> [Your goal] Only the lines from the first line of the records through the line containing "[undefined]; on a" belong in the answer. Copy them exactly.

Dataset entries
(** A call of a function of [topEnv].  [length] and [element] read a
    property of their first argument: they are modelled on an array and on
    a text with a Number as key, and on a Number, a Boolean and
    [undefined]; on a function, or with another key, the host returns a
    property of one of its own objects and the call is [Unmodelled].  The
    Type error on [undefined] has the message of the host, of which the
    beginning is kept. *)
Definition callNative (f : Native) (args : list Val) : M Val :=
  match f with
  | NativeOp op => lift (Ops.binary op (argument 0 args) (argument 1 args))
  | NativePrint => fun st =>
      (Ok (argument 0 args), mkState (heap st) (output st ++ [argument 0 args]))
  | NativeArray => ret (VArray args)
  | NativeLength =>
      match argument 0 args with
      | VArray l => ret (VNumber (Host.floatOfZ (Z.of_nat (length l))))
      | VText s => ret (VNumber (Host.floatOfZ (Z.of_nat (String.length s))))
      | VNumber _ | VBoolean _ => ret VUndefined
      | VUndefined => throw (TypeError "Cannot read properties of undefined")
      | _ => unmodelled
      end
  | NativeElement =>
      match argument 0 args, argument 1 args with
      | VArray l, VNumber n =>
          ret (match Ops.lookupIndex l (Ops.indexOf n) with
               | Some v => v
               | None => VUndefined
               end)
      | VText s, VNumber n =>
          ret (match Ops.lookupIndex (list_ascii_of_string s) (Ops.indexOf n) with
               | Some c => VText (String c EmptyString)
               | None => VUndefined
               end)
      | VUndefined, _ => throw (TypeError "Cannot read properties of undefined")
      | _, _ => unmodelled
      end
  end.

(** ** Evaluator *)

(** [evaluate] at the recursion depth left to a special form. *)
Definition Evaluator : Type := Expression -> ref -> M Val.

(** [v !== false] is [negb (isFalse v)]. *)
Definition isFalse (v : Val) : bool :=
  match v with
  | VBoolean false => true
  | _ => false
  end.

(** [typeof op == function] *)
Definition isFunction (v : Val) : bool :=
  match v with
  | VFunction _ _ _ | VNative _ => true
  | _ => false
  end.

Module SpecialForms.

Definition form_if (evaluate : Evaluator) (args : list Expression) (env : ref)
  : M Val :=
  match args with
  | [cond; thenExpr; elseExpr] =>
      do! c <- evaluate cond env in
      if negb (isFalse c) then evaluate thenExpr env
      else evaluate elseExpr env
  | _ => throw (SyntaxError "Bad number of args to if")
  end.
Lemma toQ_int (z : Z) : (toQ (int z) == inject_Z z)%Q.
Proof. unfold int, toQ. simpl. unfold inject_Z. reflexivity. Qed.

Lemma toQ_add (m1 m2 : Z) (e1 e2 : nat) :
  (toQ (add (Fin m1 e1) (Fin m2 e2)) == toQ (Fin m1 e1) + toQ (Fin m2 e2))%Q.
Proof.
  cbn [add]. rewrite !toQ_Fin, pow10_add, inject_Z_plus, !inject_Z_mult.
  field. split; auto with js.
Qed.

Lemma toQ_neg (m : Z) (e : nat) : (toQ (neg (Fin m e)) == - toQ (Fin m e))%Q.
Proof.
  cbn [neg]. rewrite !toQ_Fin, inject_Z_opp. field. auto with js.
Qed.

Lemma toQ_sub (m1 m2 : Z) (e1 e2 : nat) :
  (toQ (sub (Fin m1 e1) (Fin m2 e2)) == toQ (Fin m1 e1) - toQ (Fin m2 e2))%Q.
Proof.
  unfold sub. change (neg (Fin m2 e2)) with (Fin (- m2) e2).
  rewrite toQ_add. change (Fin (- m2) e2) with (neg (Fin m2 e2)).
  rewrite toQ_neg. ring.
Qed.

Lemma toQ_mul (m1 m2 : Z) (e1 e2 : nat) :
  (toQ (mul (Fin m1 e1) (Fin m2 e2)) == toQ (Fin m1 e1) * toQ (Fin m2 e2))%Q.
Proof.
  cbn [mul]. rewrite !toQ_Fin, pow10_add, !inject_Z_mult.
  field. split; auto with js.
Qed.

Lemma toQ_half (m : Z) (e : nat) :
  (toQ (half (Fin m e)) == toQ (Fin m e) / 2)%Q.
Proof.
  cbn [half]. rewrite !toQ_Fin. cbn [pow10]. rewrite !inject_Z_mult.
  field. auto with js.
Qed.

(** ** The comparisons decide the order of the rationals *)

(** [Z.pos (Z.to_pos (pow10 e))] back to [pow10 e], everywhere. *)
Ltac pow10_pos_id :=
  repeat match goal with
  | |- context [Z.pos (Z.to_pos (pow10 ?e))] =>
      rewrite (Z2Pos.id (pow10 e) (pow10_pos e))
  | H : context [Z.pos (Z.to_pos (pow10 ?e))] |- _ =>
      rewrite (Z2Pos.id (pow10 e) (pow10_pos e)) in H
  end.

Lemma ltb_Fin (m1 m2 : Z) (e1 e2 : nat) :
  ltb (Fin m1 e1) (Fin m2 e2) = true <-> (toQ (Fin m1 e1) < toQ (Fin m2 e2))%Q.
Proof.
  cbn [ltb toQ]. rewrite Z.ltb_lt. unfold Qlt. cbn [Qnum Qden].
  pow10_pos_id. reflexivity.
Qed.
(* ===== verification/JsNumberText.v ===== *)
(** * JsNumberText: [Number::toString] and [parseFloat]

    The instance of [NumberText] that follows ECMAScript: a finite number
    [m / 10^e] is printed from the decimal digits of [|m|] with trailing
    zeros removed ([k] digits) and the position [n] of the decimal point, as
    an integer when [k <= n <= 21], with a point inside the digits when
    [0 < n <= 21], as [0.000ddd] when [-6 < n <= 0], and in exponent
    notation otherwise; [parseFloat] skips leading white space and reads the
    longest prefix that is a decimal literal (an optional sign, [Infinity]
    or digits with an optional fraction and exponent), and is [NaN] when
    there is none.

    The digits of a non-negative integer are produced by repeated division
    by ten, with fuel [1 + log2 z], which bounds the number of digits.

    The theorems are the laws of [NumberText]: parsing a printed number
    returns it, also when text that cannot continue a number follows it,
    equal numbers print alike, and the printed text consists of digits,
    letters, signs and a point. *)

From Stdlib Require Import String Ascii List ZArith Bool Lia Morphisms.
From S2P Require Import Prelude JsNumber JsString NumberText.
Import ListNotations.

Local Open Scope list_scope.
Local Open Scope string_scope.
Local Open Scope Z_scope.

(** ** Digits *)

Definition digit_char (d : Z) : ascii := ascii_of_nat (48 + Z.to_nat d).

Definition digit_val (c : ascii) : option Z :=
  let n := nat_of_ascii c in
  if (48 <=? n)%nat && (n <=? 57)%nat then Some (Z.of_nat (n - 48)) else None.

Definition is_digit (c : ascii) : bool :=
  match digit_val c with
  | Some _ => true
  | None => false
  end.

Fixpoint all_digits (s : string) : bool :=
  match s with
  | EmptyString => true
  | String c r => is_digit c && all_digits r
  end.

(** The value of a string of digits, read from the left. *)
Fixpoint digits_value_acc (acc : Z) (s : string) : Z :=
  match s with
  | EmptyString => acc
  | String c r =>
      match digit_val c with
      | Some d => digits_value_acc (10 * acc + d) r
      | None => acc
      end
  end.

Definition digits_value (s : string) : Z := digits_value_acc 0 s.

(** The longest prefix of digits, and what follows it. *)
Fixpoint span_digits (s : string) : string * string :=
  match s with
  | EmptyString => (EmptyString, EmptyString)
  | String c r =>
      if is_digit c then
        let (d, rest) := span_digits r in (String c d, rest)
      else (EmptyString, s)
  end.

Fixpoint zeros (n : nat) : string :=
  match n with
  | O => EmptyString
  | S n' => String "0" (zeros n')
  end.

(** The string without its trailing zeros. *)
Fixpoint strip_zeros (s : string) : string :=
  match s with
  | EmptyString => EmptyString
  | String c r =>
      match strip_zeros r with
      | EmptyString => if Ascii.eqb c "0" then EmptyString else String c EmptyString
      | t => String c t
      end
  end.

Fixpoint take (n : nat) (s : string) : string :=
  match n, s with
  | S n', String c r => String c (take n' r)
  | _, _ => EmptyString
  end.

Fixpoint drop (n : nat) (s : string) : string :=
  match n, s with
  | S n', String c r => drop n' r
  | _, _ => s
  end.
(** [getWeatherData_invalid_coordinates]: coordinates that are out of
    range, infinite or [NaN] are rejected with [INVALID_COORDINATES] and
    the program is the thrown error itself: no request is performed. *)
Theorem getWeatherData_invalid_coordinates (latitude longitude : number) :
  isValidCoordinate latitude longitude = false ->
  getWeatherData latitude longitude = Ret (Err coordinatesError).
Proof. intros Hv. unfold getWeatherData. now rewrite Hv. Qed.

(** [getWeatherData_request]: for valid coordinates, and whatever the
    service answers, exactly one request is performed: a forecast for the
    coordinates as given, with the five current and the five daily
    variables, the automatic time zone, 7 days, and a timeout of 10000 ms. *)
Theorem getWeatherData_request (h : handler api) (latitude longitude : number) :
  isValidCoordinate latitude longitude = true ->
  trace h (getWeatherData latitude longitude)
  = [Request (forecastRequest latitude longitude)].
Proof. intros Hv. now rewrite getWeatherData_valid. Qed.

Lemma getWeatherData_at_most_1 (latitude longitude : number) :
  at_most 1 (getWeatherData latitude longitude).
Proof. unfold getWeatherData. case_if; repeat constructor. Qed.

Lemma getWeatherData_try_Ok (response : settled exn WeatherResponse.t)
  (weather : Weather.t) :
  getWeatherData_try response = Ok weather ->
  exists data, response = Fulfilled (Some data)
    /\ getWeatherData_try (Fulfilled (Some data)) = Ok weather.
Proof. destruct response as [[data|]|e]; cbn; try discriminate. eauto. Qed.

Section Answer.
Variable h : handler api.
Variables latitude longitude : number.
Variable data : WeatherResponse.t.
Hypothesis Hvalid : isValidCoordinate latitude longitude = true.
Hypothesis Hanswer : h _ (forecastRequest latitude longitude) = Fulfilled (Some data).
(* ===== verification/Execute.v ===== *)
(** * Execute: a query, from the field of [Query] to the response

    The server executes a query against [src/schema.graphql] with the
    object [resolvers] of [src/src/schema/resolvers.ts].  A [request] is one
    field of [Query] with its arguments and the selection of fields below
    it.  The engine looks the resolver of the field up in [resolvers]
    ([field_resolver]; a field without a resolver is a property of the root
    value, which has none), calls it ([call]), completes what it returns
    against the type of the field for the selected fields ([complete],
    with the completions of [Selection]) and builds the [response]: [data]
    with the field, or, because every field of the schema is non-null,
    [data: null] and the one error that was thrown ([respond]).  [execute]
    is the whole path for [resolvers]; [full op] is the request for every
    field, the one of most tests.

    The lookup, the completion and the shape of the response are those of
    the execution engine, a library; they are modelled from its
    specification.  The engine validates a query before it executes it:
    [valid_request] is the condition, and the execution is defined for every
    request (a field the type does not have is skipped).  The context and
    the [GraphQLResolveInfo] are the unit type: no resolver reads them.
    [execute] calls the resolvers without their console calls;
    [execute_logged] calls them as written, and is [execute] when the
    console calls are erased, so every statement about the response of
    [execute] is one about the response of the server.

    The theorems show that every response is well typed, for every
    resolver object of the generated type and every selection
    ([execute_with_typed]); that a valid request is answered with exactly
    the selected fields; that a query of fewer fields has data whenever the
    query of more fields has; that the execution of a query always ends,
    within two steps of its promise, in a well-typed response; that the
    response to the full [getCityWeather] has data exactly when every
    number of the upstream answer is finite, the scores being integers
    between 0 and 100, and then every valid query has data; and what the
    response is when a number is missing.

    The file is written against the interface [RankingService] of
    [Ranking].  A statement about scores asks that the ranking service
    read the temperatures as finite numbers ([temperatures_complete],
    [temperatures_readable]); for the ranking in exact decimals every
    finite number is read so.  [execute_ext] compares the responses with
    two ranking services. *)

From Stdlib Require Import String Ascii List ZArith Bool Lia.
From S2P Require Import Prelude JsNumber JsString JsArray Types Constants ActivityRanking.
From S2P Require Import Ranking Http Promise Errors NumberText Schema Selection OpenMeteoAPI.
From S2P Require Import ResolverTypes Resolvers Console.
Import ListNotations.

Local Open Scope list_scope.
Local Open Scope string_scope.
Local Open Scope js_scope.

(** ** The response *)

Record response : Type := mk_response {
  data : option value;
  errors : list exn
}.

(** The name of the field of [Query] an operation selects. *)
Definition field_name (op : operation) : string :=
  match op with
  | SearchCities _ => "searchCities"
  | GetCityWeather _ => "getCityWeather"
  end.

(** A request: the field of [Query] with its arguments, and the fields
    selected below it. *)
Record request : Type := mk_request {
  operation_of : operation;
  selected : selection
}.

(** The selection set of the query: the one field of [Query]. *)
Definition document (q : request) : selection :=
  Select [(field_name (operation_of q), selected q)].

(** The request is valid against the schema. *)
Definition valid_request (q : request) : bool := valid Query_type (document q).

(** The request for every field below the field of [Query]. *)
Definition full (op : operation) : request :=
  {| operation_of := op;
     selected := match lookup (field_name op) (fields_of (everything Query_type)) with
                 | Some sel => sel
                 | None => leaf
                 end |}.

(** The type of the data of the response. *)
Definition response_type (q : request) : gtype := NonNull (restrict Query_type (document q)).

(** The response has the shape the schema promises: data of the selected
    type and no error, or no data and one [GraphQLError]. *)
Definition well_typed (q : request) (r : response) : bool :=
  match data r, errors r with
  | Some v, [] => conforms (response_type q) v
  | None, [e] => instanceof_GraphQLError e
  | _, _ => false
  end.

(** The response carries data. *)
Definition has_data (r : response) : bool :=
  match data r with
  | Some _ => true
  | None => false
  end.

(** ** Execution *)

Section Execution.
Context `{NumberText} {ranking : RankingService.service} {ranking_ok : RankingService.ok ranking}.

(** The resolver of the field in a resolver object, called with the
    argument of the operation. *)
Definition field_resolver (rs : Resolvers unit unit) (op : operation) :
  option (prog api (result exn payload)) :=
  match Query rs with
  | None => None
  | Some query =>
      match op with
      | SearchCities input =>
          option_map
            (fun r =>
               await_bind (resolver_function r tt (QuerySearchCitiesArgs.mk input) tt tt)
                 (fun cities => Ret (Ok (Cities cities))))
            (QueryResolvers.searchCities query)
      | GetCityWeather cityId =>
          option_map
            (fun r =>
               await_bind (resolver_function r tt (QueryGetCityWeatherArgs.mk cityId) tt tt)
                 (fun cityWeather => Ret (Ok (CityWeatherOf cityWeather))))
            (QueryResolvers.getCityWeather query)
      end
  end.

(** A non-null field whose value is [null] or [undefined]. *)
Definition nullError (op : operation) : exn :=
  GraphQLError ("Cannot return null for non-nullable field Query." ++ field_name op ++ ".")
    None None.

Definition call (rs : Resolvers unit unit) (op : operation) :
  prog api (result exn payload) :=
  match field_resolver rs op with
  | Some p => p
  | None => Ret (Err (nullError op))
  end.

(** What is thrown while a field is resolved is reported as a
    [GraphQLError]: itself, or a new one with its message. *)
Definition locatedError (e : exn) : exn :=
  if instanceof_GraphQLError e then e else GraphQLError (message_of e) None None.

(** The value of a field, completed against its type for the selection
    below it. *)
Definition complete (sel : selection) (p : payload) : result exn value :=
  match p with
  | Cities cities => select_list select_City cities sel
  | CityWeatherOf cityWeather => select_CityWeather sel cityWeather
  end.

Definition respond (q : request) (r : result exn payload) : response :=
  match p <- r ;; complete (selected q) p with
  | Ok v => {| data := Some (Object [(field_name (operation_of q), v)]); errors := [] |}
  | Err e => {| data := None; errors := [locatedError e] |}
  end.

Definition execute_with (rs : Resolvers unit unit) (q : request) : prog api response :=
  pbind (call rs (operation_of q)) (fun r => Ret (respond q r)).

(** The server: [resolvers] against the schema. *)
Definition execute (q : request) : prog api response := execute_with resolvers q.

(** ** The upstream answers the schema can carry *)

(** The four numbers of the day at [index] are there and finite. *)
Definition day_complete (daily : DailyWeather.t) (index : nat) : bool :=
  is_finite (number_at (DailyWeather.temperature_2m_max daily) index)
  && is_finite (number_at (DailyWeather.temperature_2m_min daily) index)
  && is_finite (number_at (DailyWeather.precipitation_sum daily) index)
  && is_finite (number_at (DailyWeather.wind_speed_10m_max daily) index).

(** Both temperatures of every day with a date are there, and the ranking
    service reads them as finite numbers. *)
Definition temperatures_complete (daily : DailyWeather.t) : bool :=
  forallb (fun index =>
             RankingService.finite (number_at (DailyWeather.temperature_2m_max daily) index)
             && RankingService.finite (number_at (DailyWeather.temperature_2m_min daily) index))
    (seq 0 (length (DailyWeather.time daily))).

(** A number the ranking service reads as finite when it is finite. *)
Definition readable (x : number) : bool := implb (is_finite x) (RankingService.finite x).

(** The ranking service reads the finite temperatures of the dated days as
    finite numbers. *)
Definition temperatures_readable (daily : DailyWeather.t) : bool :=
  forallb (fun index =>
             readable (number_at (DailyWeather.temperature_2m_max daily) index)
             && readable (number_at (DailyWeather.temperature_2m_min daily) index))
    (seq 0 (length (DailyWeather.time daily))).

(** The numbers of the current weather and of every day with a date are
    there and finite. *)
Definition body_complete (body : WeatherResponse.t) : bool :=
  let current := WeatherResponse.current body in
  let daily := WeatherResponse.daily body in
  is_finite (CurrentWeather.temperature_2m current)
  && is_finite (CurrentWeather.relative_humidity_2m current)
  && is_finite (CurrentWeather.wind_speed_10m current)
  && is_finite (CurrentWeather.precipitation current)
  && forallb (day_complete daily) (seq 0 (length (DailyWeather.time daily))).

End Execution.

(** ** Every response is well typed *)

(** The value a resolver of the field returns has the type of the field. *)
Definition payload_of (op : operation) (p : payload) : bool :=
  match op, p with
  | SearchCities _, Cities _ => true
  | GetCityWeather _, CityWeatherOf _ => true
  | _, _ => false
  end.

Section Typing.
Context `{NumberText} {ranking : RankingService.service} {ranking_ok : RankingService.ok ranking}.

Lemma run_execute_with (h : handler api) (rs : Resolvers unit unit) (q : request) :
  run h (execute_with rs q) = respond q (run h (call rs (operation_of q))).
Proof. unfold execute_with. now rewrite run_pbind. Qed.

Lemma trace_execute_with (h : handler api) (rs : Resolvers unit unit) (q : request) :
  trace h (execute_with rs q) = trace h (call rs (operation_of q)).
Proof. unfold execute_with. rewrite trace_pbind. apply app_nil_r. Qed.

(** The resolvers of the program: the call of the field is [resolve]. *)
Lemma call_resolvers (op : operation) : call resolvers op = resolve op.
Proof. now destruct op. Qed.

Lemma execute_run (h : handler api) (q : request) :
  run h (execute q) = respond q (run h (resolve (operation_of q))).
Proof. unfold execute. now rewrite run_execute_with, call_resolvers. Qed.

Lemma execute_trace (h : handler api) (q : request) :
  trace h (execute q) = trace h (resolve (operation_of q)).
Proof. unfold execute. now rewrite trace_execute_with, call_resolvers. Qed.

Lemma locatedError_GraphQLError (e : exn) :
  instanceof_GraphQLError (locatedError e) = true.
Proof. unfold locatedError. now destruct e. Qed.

> [Solution to this problem]
(** A call of a function of [topEnv].  [length] and [element] read a
    property of their first argument: they are modelled on an array and on
    a text with a Number as key, and on a Number, a Boolean and
    [undefined]; on a function, or with another key, the host returns a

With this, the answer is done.